山田秀三さんの旧著「北海道の川の名」には、次のように記されていました。
ペーペナイは、他地の例からすると、ペ・ペ・ナイ(Pe-pe-nai 水・水・川)で、水(流) が、ごちゃごちゃ流れるところだったろうか。
(山田秀三「北海道の川の名」モレウ・ライブラリー p.188 より引用)
今ひとつピンと来ないので、「北海道の地名」も見ておきましょうか。言葉の形は pe-pe-nai(水・水・川)である。道南豊浦町の旧名弁辺は,一説にペーペナイだといい,小流がむやみにあった川であると考えられていた。同じような川だったのではなかろうか。
(山田秀三「北海道の地名」草風館 p.467 より引用)
「小流がむやみにあった川」と言われると、確かに京極ダムの上流部には「中岳川」や「高台川」、「無意根川」「湖水川」「美比内川」「渓谷川」など、名前の確認できる支流だけでもこれだけあります。「支流が多い」ということは「流域面積が広い」と言い換えることができて、最終的には「水の量が多い」という点に帰着します。pe-pe-nay は「水・水・川」だと考えられますが、素直に「水の多い川」と捉えて良いのではないでしょうか。水の多い川で水力発電というのも、なかなか素敵な感じがします。

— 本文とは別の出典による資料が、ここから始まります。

(** * VAPI to Square Appointments connector: embedding and verification

    The repository holds three versions of one webhook handler:

    - [RootRoute]: src/api/index.js, first document, [app.post('/')];
    - [ApiIndexRoute]: src/api/index.js, second document,
      [app.post('/api/index.js')];
    - [Serverless]: src/unnamed/part_000, [module.exports = async (req, res)].

    The three share their structure and differ in a handful of places, each
    of which is a [match] on the [Version] below.  JavaScript values are
    embedded as a small JSON-like datatype, asynchronous effects (the three
    [fetch] calls, [Date.now()] and [Math.random()]) as a state-and-exception
    monad over an explicit world. *)

From Stdlib Require Import ZArith List String Ascii Bool Lia.
From Stdlib Require Import Decimal DecimalString DecimalZ DecimalPos.
Import ListNotations.

Set Warnings "-register-all".

Open Scope string_scope.
Open Scope list_scope.

(* ------------------------------------------------------------------ *)
(** * JavaScript values *)

(** Values that [JSON.parse] can produce, plus [undefined].  Numbers are
    the integers (rendered in decimal, as JavaScript does for integers below
    1e21); strings are sequences of code units. *)
Inductive JSValue : Type :=
| JUndefined
| JNull
| JBool (b : bool)
| JNum (n : Z)
| JStr (s : string)
| JArr (items : list JSValue)
| JObj (fields : list (string * JSValue)).

(** An [Error] object; the handlers read nothing of it but [message]. *)
Record JSError : Type := mkError { message : string }.

(** Completion of an evaluation: a value, or a thrown error. *)
Inductive Outcome (A : Type) : Type :=
| Returned (a : A)
| Thrown (e : JSError).
Arguments Returned {A} a.
Arguments Thrown {A} e.

(** What the engine, not the repository, decides: the text of the
    [TypeError]s it raises and the string-to-number conversion behind
    [x > 0] for a string [x]. *)
Class Engine : Type := {
  TypeError_nullish : JSValue -> string -> string;
  TypeError_not_a_function : string -> string;
  StringToNumber_positive : string -> bool
}.

(** [!!v] *)
Definition truthy (v : JSValue) : bool :=
  match v with
  | JUndefined | JNull => false
  | JBool b => b
  | JNum n => negb (Z.eqb n 0)
  | JStr s => negb (String.eqb s "")
  | JArr _ | JObj _ => true
  end.

(** Decimal rendering of an integer, as in [`${n}`]. *)
Definition Z_to_string (n : Z) : string :=
  NilZero.string_of_int (Z.to_int n).

(** [String(v)], also the conversion inside a template literal. *)
Fixpoint ToString (v : JSValue) : string :=
  match v with
  | JUndefined => "undefined"
  | JNull => "null"
  | JBool true => "true"
  | JBool false => "false"
  | JNum n => Z_to_string n
  | JStr s => s
  | JArr items =>
      String.concat ","
        (map (fun x => match x with
                       | JUndefined | JNull => ""
                       | _ => ToString x
                       end) items)
  | JObj _ => "[object Object]"
  end.

(** Own property of a parsed object ([undefined] when missing). *)
Fixpoint lookup (p : string) (fields : list (string * JSValue)) : JSValue :=
  match fields with
  | [] => JUndefined
  | (k, v) :: rest => if String.eqb k p then v else lookup p rest
  end.

Section JS.
Context {engine : Engine}.

(** [v.p] on a value that is neither [undefined] nor [null], for the
    property names the handlers read: own properties of objects, [length] of
    arrays and strings, and [undefined] otherwise.  This is also what a
    destructuring pattern [{ p } = v] binds. *)
Definition property (v : JSValue) (p : string) : JSValue :=
  match v with
  | JObj fields => lookup p fields
  | JArr items =>
      if String.eqb p "length" then JNum (Z.of_nat (List.length items))
      else JUndefined
  | JStr s =>
      if String.eqb p "length" then JNum (Z.of_nat (String.length s))
      else JUndefined
  | _ => JUndefined
  end.

(** [v.p]: reading a property of [undefined] or [null] throws. *)
Definition get (v : JSValue) (p : string) : Outcome JSValue :=
  match v with
  | JUndefined | JNull => Thrown (mkError (TypeError_nullish v p))
  | _ => Returned (property v p)
  end.

(** [v[i]] for a literal index [i]. *)
Definition get_index (v : JSValue) (i : nat) : Outcome JSValue :=
  match v with
  | JUndefined | JNull =>
      Thrown (mkError (TypeError_nullish v (Z_to_string (Z.of_nat i))))
  | JObj fields => Returned (lookup (Z_to_string (Z.of_nat i)) fields)
  | JArr items => Returned (nth i items JUndefined)
  | JStr s =>
      match String.get i s with
      | Some c => Returned (JStr (String c EmptyString))
      | None => Returned JUndefined
      end
  | JBool _ | JNum _ => Returned JUndefined
  end.

(** [v > 0] *)
Definition gt_zero (v : JSValue) : bool :=
  match v with
  | JUndefined | JNull => false
  | JBool b => b
  | JNum n => Z.ltb 0 n
  | JStr s => StringToNumber_positive s
  | JArr _ => StringToNumber_positive (ToString v)
  | JObj _ => false
  end.

(** [new Error(v).message]: absent argument leaves the empty default. *)
Definition Error_message (v : JSValue) : string :=
  match v with
  | JUndefined => ""
  | _ => ToString v
  end.

End JS.

(* ------------------------------------------------------------------ *)
(** * String operations used by the handlers *)

Definition is_line_break (c : ascii) : bool :=
  Ascii.eqb c "010"%char || Ascii.eqb c "013"%char.

(** [s.replace(/[\r\n]+/g, ' ')]: the flag records that the previous
    character belonged to the run being replaced. *)
Fixpoint collapse_breaks (in_run : bool) (s : string) : string :=
  match s with
  | EmptyString => EmptyString
  | String c rest =>
      if is_line_break c then
        if in_run then collapse_breaks true rest
        else String " "%char (collapse_breaks true rest)
      else String c (collapse_breaks false rest)
  end.

Definition replace_line_breaks (s : string) : string := collapse_breaks false s.

Definition is_digit_or_plus (c : ascii) : bool :=
  let n := nat_of_ascii c in
  ((48 <=? n)%nat && (n <=? 57)%nat) || Ascii.eqb c "+"%char.

(** [s.replace(/[^0-9+]/g, '')] *)
Fixpoint replace_non_phone_chars (s : string) : string :=
  match s with
  | EmptyString => EmptyString
  | String c rest =>
      if is_digit_or_plus c then String c (replace_non_phone_chars rest)
      else replace_non_phone_chars rest
  end.

(** [s.split(' ')]: cut at every space; always at least one part. *)
Fixpoint split_on_space (s : string) : list string :=
  match s with
  | EmptyString => [EmptyString]
  | String c rest =>
      if Ascii.eqb c " "%char then EmptyString :: split_on_space rest
      else match split_on_space rest with
           | [] => [String c EmptyString]
           | part :: parts => String c part :: parts
           end
  end.

(** [parts.join(' ')] *)
Definition join_with_space (parts : list string) : string :=
  String.concat " " parts.

(** [hay.includes(needle)] *)
Fixpoint includes (needle hay : string) : bool :=
  String.prefix needle hay ||
  match hay with
  | EmptyString => false
  | String _ rest => includes needle rest
  end.

(* ------------------------------------------------------------------ *)
(** * The world outside the handler *)

(** The three provider endpoints. *)
Inductive Endpoint : Type :=
| CustomersSearch   (* POST /v2/customers/search *)
| Customers         (* POST /v2/customers *)
| Bookings.         (* POST /v2/bookings *)

Definition Endpoint_eqb (a b : Endpoint) : bool :=
  match a, b with
  | CustomersSearch, CustomersSearch | Customers, Customers
  | Bookings, Bookings => true
  | _, _ => false
  end.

余談ですが、このロジックは「ベンベ川」には当てはまらないように思えます。ベンベ川の場合は pe-un-pe や pewre-pet と考えたほうが良さそうでしょうか。
脇方(わきかた)
(典拠あり、類型あり)
京極町の市街地から見て東に位置する地名です。1970 年までは国鉄胆振線の脇方支線が通っていました。ということで「北海道駅名の起源」を見てみましょう。脇 方(わきかた)
所在地 (胆振国) 虻田郡京極町
開 駅 大正 9 年 7 月 15 日
廃 止 昭和 45 年 11 月 1 日
起 源 付近を流れるアイヌ語の「ワッカ・タ・エ・サプ・ペッ」(水をくみに下る川)の上部をとって、駅名としたものである。
(「北海道駅名の起源(昭和48年版)」日本国有鉄道北海道総局 p.223-224 より引用)※ 原文ママ
え……。wakka-ta-e-sap-pet で「水・汲む・そこに・下りる・川」だと言うのですね。この解ですが、他の記録と比べてみると、ちょっと面白いことに気がつきます。
「東西蝦夷山川地理取調図」を見てみると、「ワツカタサ」という川が描かれています。また丁巳日誌「報志利辺津日誌」にも「ワツカタサ」と記録されています。
永田地名解には次のように記されていました。
Wakka tasatp ワㇰカ タサッㇷ゚ 水ヲ汲ミニ下ル處 土人云水瀨强ク下ル處ナリト
(永田方正「北海道蝦夷語地名解」国書刊行会 p.180 より引用)
はい。ここまで見た限り、「──駅名の起源」以外で「エ」が出てくる記録が見当たらないのですね。wakka-ta-e-sap-pet で「水・汲む・そこに・下りる・川」と解釈する場合、e- が無いと文法的な収まりがおかしくなるような気もするので e- を追加したんじゃないかな……と邪推してしまいます。もっとも ta-e-sap が ta-sap と変化するのはあり得る話なので、他の記録に「エ」が見つからないことが e- の非実在を証明するものでは無いのですけどね。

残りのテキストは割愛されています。